In 1995, Pearce set up BLTC Research, a network of websites publishing texts about transhumanism and related topics in pharmacology and biopsychiatry. He published The Hedonistic Imperative that year, arguing that "ur post-human successors will rewrite the vertebrate genome, redesign the global ecosystem, and abolish suffering throughout the living world."
Pearce's ideas inspired an abolitionist school of transhumanism, or "hedonistic transhumanism", based on his idea of "paradise engineering" and his argument that the abolition of suffering—which he calls the "abolitionist project"—is a moral imperative. He defends a version of negative utilitarianism.
He outlines how drugs and technologies, including intracranial self-stimulation, designer drugs and genetic engineering could end suffering for all sentient life. Mental suffering will be a relic of the past, just as physical suffering during surgery was eliminated by anaesthesia. The function of pain will be provided by some other signal, without the unpleasant experience.

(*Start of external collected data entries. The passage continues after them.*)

(* ===== verification/KernelFlags.v ===== *)
(** [remove_copied_flags] and [handle_relro_segment] of initium/src/kernel.rs:
    the flags of mapped pages. *)

From S2P Require Import Prelude X86 Entries FrameAlloc Paging Kernel KernelSpace KernelCopy KernelSegments.

Section Flags.
Context {X : X86_64} {XL : X86_64_Laws X} {P : Profile}.
Context {M F : Type} {FA : FrameAllocator F} {FL : FreeList F} {PT : PageTable M F}.
Context {PL : PageTableLaws M F}.

Definition clear_leaf (f : Z) (l : leaf) : leaf := (fst l, Z.ldiff (snd l) f).

(** [s'] is [s] with other flags: the pages of [Q] have lost [f]. *)
Record clears (lo hi f : Z) (Q : Z -> bool) (s s' : Inner M F) : Prop := {
  cl_ok : space_ok lo hi s';
  cl_evolves : evolves lo hi s s';
  cl_allocator : frame_allocator s' = frame_allocator s;
  cl_memory : memory s' = memory s;
  cl_pages q : page_at s' q = if Q q then clear_leaf f <$> page_at s q else page_at s q;
}.

Lemma clears_refl lo hi f s : space_ok lo hi s -> clears lo hi f (fun _ => false) s s.
Proof. intros Hs. split; try done. apply evolves_refl. Qed.

Lemma ldiff_ldiff fl f : Z.ldiff (Z.ldiff fl f) f = Z.ldiff fl f.
Proof.
  apply Z.bits_inj'. intros n Hn. rewrite !Z.ldiff_spec.
  destruct (Z.testbit fl n), (Z.testbit f n); done.
Qed.

(** A single flag that is not set is not cleared. *)
Lemma ldiff_absent fl n : 0 <= n -> Z.testbit fl n = false -> Z.ldiff fl (2 ^ n) = fl.
Proof.
  intros Hn Hb. apply Z.bits_inj'. intros m Hm. rewrite Z.ldiff_spec, Z.pow2_bits_eqb by done.
  destruct (Z.eqb_spec n m) as [<-|]; [by rewrite Hb|by rewrite andb_true_r].
Qed.

Lemma clears_trans lo hi f Q R s1 s2 s3 :
  clears lo hi f Q s1 s2 -> clears lo hi f R s2 s3 -> clears lo hi f (fun q => Q q || R q) s1 s3.
Proof.
  intros [A1 A2 A3 A4 A5] [B1 B2 B3 B4 B5].
  split; [done|by eapply evolves_trans|congruence|congruence|].
  intros q. rewrite B5, A5. destruct (Q q), (R q); simpl; try done.
  destruct (page_at s1 q) as [[g gl]|]; [|done]. unfold clear_leaf. simpl. by rewrite ldiff_ldiff.
Qed.

Lemma clears_ext lo hi f Q R s s' :
  (forall q, is_Some (page_at s q) -> Q q = R q) -> clears lo hi f Q s s' -> clears lo hi f R s s'.
Proof.
  intros HQR [A1 A2 A3 A4 A5]. split; try done. intros q. rewrite A5.
  destruct (page_at s q) eqn:E; [|by destruct (Q q), (R q)]. by rewrite HQR.
Qed.

Lemma clears_vread lo hi f Q s s' a : space_ok lo hi s -> clears lo hi f Q s s' -> vread s' a = vread s a.
Proof.
  intros Hs [A1 A2 A3 A4 A5]. rewrite (vread_page_at lo hi s'), (vread_page_at lo hi s), A5, A4 by done.
  by destruct (Q _), (page_at s _) as [[]|].
Qed.

(** A page loses a flag. *)
Lemma update_page lo hi s p g gl f :
  space_ok lo hi s -> page_at s p = Some (g, gl) -> Z.testbit f 0 = false ->
  exists pt, update_flags (page_table s) p (Z.ldiff gl f) = (Ok tt, pt) /\
    clears lo hi f (fun q => q =? p) s (set_page_table s pt).
Proof.
  intros Hs Hp Hf. destruct (so_page _ _ _ Hs _ _ _ Hp) as (Hp0 & Hp1 & Hfl).
  destruct (update_flags_spec _ _ _ _ (Z.ldiff gl f) (so_inv _ _ _ Hs) Hp) as (pt & Hu & Hi & Hv);
    [by apply flags_ok_ldiff|].
  exists pt. split; [done|].
  assert (Hpa : forall q, page_at (set_page_table s pt) q =
    if q =? p then clear_leaf f <$> page_at s q else page_at s q).
  { intros q. unfold page_at. simpl. rewrite Hv. destruct (Z.eqb_spec q p) as [->|Hq].
    - rewrite decide_True by done. fold (page_at s p). by rewrite Hp.
    - by rewrite decide_False by tauto. }
  assert (Hback : forall q h hl, page_at (set_page_table s pt) q = Some (h, hl) ->
    exists hl', page_at s q = Some (h, hl') /\ (flags_ok hl' -> flags_ok hl) /\
      (contains hl COPIED = true -> contains hl' COPIED = true)).
  { intros q h hl. rewrite Hpa. destruct (Z.eqb_spec q p) as [->|Hq]; [|by eauto].
    rewrite Hp. intros [= <- <-]. exists gl. split; [done|]. split; [intros; by apply flags_ok_ldiff|].
    unfold COPIED, BIT_9. change 512 with (2 ^ 9). rewrite !contains_bit by done.
    rewrite Z.ldiff_spec. by intros [? _]%andb_true_iff. }
  split; [|apply (set_page_table_evolves lo hi s pt)|done|done|done].
  pose proof Hs as [_ so_small0 so_page0 so_frame0 so_private0 so_outside0 _]. split; try done; [|..|apply Hs].
  - intros sz q l. simpl. rewrite Hv. case_decide as Hq; [by destruct Hq|apply so_small0].
  - intros q h hl (hl' & Hq & Hok & _)%Hback. destruct (so_page0 _ _ _ Hq) as (? & ? & ?). auto.
  - intros q h hl (hl' & Hq & _)%Hback. by apply (so_frame0 q h hl').
  - intros q r h hl hl2 (hl' & Hq & _ & Hc)%Hback Hcop (hl2' & Hr & _)%Hback.
    apply (so_private0 q r h hl' hl2'); auto.
  - intros q h hl (hl' & Hq & _ & Hc)%Hback Hcop. apply (so_outside0 q h hl'); auto.
Qed.

(** The pages of a segment. *)
Definition in_seg_pages (s : Inner M F) (h : ProgramHeader) (q : Z) : bool :=
  (round_down (seg_va s h) Size4KiB <=? q) && (q <=? seg_last s h).

(** A header whose memory lies in the lower half and is mapped. *)
Record range_mapped (s : Inner M F) (h : ProgramHeader) : Prop := {
  rm_mem : 0 < mem_size h;
  rm_va : 0 <= seg_va s h /\ seg_va s h + mem_size h < 2 ^ 47;
  rm_mapped q : (Size4KiB | q) -> in_seg_pages s h q = true -> is_Some (page_at s q);
}.

Lemma page_at_contains_ldiff lo hi s q g gl n f :
  space_ok lo hi s -> page_at s q = Some (g, gl) -> 0 <= n -> f = 2 ^ n -> contains gl f = false ->
  Z.ldiff gl f = gl.
Proof. intros _ _ Hn -> Hc. rewrite contains_bit in Hc by done. by apply ldiff_absent. Qed.

(** The loop over the pages of a segment: each loses the flag, and nothing
    else changes. *)
Lemma clear_flag_in_spec lo hi s h f n :
  space_ok lo hi s -> range_mapped s h -> f = 2 ^ n -> 0 < n ->
  exists s', clear_flag_in h f s = Ret (Ok tt, s') /\ clears lo hi f (in_seg_pages s h) s s'.
Proof.
  intros Hs [Hm [Hva0 Hva1] Hmap] Hf Hn.
  set (last := seg_va s h + mem_size h - 1).
  assert (Hf0 : Z.testbit f 0 = false) by (rewrite Hf; apply Z.pow2_bits_false; lia).
  assert (Hlast : 0 <= seg_va s h <= last) by (unfold last; lia).
  unfold clear_flag_in, add_offset. rewrite load_bind_assoc, load_bind_get.
  erewrite load_bind_lift by (apply VirtualAddressOffset.add_ok; unfold seg_va in *; unfold u64_size; lia).
  fold (seg_va s h). erewrite load_bind_lift by (apply u64_add_ok; unfold u64_size; lia).
  erewrite load_bind_lift by (apply virt_new_low; lia).
  erewrite load_bind_lift by (apply virt_new_low; lia).
  erewrite load_bind_lift by (apply virt_sub_low; lia). fold last. cbn zeta.
  rewrite !page_containing_4k by (unfold last; lia).
  rewrite page_range_spec; [|by left|by apply round_down_divide|by apply round_down_divide|
    by apply round_down_nonneg|apply round_down_top; unfold last; lia].
  match goal with |- context [for_each ?xs ?body s] => set (pages := xs); set (step := body) end.
  destruct (for_each_invariant (fun don st => clears lo hi f (fun q =>
    (round_down (seg_va s h) Size4KiB <=? q) &&
    (q <? round_down (seg_va s h) Size4KiB + Size4KiB * Z.of_nat (length don))) s st) pages step s)
    as (s' & Hr & Hc).
  - eapply clears_ext; [|by apply clears_refl]. intros q _. simpl.
    destruct (Z.leb_spec (round_down (seg_va s h) Size4KiB) q),
      (Z.ltb_spec q (round_down (seg_va s h) Size4KiB + Size4KiB * Z.of_nat 0)); simpl; lia || done.
  - intros don page rest st Hxs Hst.
    destruct (page_of_range _ _ _ _ _ Hlast Hxs) as (Hpeq & Hlt & Hpd & Hpb & Hpe).
    destruct (Hmap page Hpd) as [[g gl0] Hg0].
    { unfold in_seg_pages. apply andb_true_iff. rewrite !Z.leb_le.
      split; [page_lia|]. unfold seg_last. fold last. apply round_down_le_multiple; done || lia. }
    assert (Hg : exists gl, page_at st page = Some (g, gl)).
    { rewrite (cl_pages _ _ _ _ _ _ Hst). destruct (_ && _); rewrite Hg0; by eexists. }
    destruct Hg as [gl Hg].
    assert (Hstep : exists s', step page st = Ret (Ok tt, s') /\ clears lo hi f (fun q => q =? page) st s').
    { unfold step. rewrite load_bind_get. rewrite (translate_page_at lo hi) by apply Hst.
      rewrite (page_id lo hi st page (g, gl)), Hg by (apply Hst || exact Hg).
      erewrite load_bind_lift by done. destruct (contains gl f) eqn:Hcf.
      - destruct (update_page lo hi st page g gl f) as (pt & Hu & Hcl); [apply Hst|done|done|].
        rewrite Hu. erewrite load_bind_lift by done. eexists. split; [reflexivity|done].
      - exists st. split; [done|]. split; try done; [apply Hst|apply evolves_refl|].
        intros q. destruct (Z.eqb_spec q page) as [->|]; [|done]. rewrite Hg. simpl. unfold clear_leaf. simpl.
        rewrite (page_at_contains_ldiff lo hi st page g gl n f); done || (apply Hst) || lia. }
    destruct Hstep as (s' & Hr & Hcl). exists s'. split; [done|].
    eapply clears_ext; [|eapply clears_trans; [exact Hst|exact Hcl]].
    intros q [l Hq]. pose proof (page_at_aligned _ _ _ _ _ Hs Hq) as Hqd. simpl.
    rewrite length_app. simpl. rewrite Hpeq.
    set (p0 := round_down (seg_va s h) Size4KiB) in *.
    assert (Hpd' : (Size4KiB | p0 + Size4KiB * Z.of_nat (length don))) by (by rewrite <- Hpeq).
    destruct (Z.leb_spec p0 q), (Z.ltb_spec q (p0 + Size4KiB * Z.of_nat (length don))),
      (Z.ltb_spec q (p0 + Size4KiB * Z.of_nat (length don + 1))),
      (Z.eqb_spec q (p0 + Size4KiB * Z.of_nat (length don))); simpl; try done; try page_lia.
    pose proof (divide_lt_step _ _ _ Size4KiB_pos Hpd' Hqd ltac:(lia)). page_lia.
  - exists s'. split; [exact Hr|].
    pose proof (length_pages _ _ Hlast) as [Hlen Htop].
    eapply clears_ext; [|exact Hc]. intros q [l Hq]. pose proof (page_at_aligned _ _ _ _ _ Hs Hq) as Hqd. simpl.
    unfold in_seg_pages, seg_last, pages. fold last. rewrite Hlen, Htop.
    destruct (Z.leb_spec (round_down (seg_va s h) Size4KiB) q); [|done]. simpl.
    destruct (Z.ltb_spec q (round_down last Size4KiB + Size4KiB)), (Z.leb_spec q (round_down last Size4KiB));
      try done; [|page_lia].
    pose proof (divide_lt_step (round_down last Size4KiB) q _ Size4KiB_pos
      ltac:(by apply round_down_divide) Hqd ltac:(lia)). lia.
Qed.

(** * Loops over the program headers *)

Definition is_type (t : Type_) (h : ProgramHeader) : bool :=
  match get_type h with Ok t' => bool_decide (t' = t) | Err _ => false end.

Definition types_ok (hs : list ProgramHeader) : Prop := Forall (fun h => exists t, get_type h = Ok t) hs.

Lemma clears_seg_va lo hi f Q s s' h : clears lo hi f Q s s' -> seg_va s' h = seg_va s h.
Proof. intros Hc. apply (seg_va_evolves lo hi), Hc. Qed.

Lemma in_seg_pages_evolves lo hi s s' h q :
  evolves lo hi s s' -> in_seg_pages s' h q = in_seg_pages s h q.
Proof. intros He. unfold in_seg_pages, seg_last. by rewrite (seg_va_evolves lo hi s s' h He). Qed.

Lemma range_mapped_clears lo hi f Q s s' h :
  clears lo hi f Q s s' -> range_mapped s h -> range_mapped s' h.
Proof.
  intros Hc [H1 H2 H3]. split; [done|by rewrite (clears_seg_va lo hi f Q s)|].
  intros q Hq Hin. rewrite (in_seg_pages_evolves lo hi s s') in Hin by apply Hc.
  rewrite (cl_pages _ _ _ _ _ _ Hc). destruct (H3 q Hq Hin) as [l ->]. destruct (Q q); by eexists.
Qed.

(** The loop of [remove_copied_flags], and the one of [load_segments] that
    handles the relro segments. *)
Lemma clear_headers_spec lo hi f n t hs s :
  space_ok lo hi s -> f = 2 ^ n -> 0 < n -> types_ok hs ->
  (forall h, h ∈ hs -> is_type t h = true -> range_mapped s h) ->
  exists s', for_each hs (fun program_header =>
      ty ← try_ (get_type program_header);
      if decide (ty = t) then clear_flag_in program_header f else mret tt) s = Ret (Ok tt, s') /\
    clears lo hi f (fun q => existsb (fun h => is_type t h && in_seg_pages s h q) hs) s s'.
Proof.
  intros Hs Hf Hn Hty Hmap.
  destruct (for_each_invariant (fun don st =>
    clears lo hi f (fun q => existsb (fun h => is_type t h && in_seg_pages s h q) don) s st) hs
    (fun program_header =>
      ty ← try_ (get_type program_header);
      if decide (ty = t) then clear_flag_in program_header f else mret tt) s) as (s' & Hr & Hc).
  - by apply clears_refl.
  - intros don h rest st Hhs Hst.
    assert (Hin : h ∈ hs) by (rewrite Hhs; set_solver).
    destruct (proj1 (Forall_forall _ _) Hty h Hin) as [ty Hth].
    assert (Hbind : forall A (k : Type_ -> load M F A), (try_ (get_type h) ≫= k) st = k ty st)
      by (intros; by rewrite Hth).
    assert (Hex : forall q, existsb (fun h => is_type t h && in_seg_pages s h q) (don ++ [h]) =
      existsb (fun h => is_type t h && in_seg_pages s h q) don || (is_type t h && in_seg_pages s h q)).
    { intros q. rewrite existsb_app. simpl. by rewrite orb_false_r. }
    rewrite Hbind. destruct (decide (ty = t)) as [->|Hne].
    + assert (Hit : is_type t h = true) by (unfold is_type; rewrite Hth; by apply bool_decide_eq_true).
      destruct (clear_flag_in_spec lo hi st h f n) as (s' & Hr & Hc); [apply Hst| |done|done|].
      { eapply range_mapped_clears; [exact Hst|by apply Hmap]. }
      exists s'. split; [done|]. eapply clears_ext; [|eapply clears_trans; [exact Hst|exact Hc]].
      intros q _. simpl. rewrite Hex, Hit. by rewrite (in_seg_pages_evolves lo hi s st) by apply Hst.
    + exists st. split; [done|]. eapply clears_ext; [|exact Hst]. intros q _. simpl. rewrite Hex.
      assert (is_type t h = false) as ->.
      { unfold is_type. rewrite Hth. by apply bool_decide_eq_false. }
      by rewrite orb_false_r.
  - by exists s'.
Qed.

Lemma remove_copied_flags_spec lo hi elf s :
  space_ok lo hi s -> types_ok (program_iter elf) ->
  (forall h, h ∈ program_iter elf -> is_type Load_ h = true -> range_mapped s h) ->
  exists s', remove_copied_flags elf s = Ret (Ok tt, s') /\
    clears lo hi COPIED (fun q => existsb (fun h => is_type Load_ h && in_seg_pages s h q) (program_iter elf)) s s'.
Proof. intros Hs. by apply (clear_headers_spec lo hi COPIED 9 Load_). Qed.
End Flags.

A vegan, Pearce argues that humans have a responsibility not only to avoid cruelty to animals within human society but also to redesign the global ecosystem so that animals do not suffer in the wild. He has argued in favour of a "cross-species global analogue of the welfare state", suggesting that humanity might eventually "reprogram predators" to limit predation, reducing the suffering of prey animals. Fertility regulation could maintain herbivore populations at sustainable levels, "a more civilised and compassionate policy option than famine, predation, and disease". The increasing number of vegans and vegetarians in the transhumanism movement has been attributed in part to Pearce's influence.

Humanity+ and other roles

In 1998, Pearce co-founded the World Transhumanist Association, known from 2008 as Humanity+, with Nick Bostrom. Pearce is a member of the board of advisors.
Pearce is also a fellow of the Institute for Ethics and Emerging Technologies, and sits on the futurist advisory board of the Lifeboat Foundation. Until 2013, he was on the editorial advisory board of the controversial and non-peer reviewed journal Medical Hypotheses. He has been interviewed by Vanity Fair and on BBC Radio 4's The Moral Maze, among others.